GIVEN INFORMATION:
[Start of Attachment]
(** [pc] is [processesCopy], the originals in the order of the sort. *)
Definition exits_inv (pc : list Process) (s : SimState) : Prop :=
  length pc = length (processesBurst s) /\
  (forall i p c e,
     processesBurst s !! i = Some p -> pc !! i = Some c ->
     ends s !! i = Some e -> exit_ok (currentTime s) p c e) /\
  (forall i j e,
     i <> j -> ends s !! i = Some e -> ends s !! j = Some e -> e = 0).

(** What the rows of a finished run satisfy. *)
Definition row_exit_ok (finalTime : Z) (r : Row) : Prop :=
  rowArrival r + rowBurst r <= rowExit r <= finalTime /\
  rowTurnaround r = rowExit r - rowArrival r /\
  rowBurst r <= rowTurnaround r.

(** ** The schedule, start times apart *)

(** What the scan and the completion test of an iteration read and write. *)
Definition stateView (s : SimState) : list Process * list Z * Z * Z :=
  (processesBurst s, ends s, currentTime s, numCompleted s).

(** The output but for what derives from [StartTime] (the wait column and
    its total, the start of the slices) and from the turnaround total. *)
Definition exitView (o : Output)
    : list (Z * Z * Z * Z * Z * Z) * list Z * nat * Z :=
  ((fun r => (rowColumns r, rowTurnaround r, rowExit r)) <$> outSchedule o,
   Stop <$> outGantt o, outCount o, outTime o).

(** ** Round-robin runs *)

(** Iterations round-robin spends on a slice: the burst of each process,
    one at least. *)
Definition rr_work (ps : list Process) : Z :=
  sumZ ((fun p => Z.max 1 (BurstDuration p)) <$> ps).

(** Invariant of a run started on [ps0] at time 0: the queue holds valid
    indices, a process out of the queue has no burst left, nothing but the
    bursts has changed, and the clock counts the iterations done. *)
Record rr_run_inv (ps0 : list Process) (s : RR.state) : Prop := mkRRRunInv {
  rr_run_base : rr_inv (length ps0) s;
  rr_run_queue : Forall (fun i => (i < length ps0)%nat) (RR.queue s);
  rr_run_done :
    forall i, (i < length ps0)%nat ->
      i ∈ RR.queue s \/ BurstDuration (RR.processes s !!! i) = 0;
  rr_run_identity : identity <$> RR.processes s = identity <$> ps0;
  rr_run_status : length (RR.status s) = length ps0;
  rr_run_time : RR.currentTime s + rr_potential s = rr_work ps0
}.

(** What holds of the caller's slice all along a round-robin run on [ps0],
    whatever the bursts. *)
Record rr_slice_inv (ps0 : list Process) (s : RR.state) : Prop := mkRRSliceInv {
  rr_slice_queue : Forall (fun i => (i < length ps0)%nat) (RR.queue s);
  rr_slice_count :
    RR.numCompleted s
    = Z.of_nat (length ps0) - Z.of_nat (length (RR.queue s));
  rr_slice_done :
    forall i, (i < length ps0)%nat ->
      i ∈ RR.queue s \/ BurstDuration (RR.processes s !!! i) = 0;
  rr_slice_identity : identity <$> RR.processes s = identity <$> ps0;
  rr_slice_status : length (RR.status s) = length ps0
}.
[End of Attachment]
WORK REQUEST: Print exactly the lines of the listing above starting at the line containing "rowBurst r <= rowTurnaround r." and ending at the line containing "one at least. *)", both included.

ANSWER SECTION:
  rowBurst r <= rowTurnaround r.

(** ** The schedule, start times apart *)

(** What the scan and the completion test of an iteration read and write. *)
Definition stateView (s : SimState) : list Process * list Z * Z * Z :=
  (processesBurst s, ends s, currentTime s, numCompleted s).

(** The output but for what derives from [StartTime] (the wait column and
    its total, the start of the slices) and from the turnaround total. *)
Definition exitView (o : Output)
    : list (Z * Z * Z * Z * Z * Z) * list Z * nat * Z :=
  ((fun r => (rowColumns r, rowTurnaround r, rowExit r)) <$> outSchedule o,
   Stop <$> outGantt o, outCount o, outTime o).

(** ** Round-robin runs *)

(** Iterations round-robin spends on a slice: the burst of each process,
    one at least. *)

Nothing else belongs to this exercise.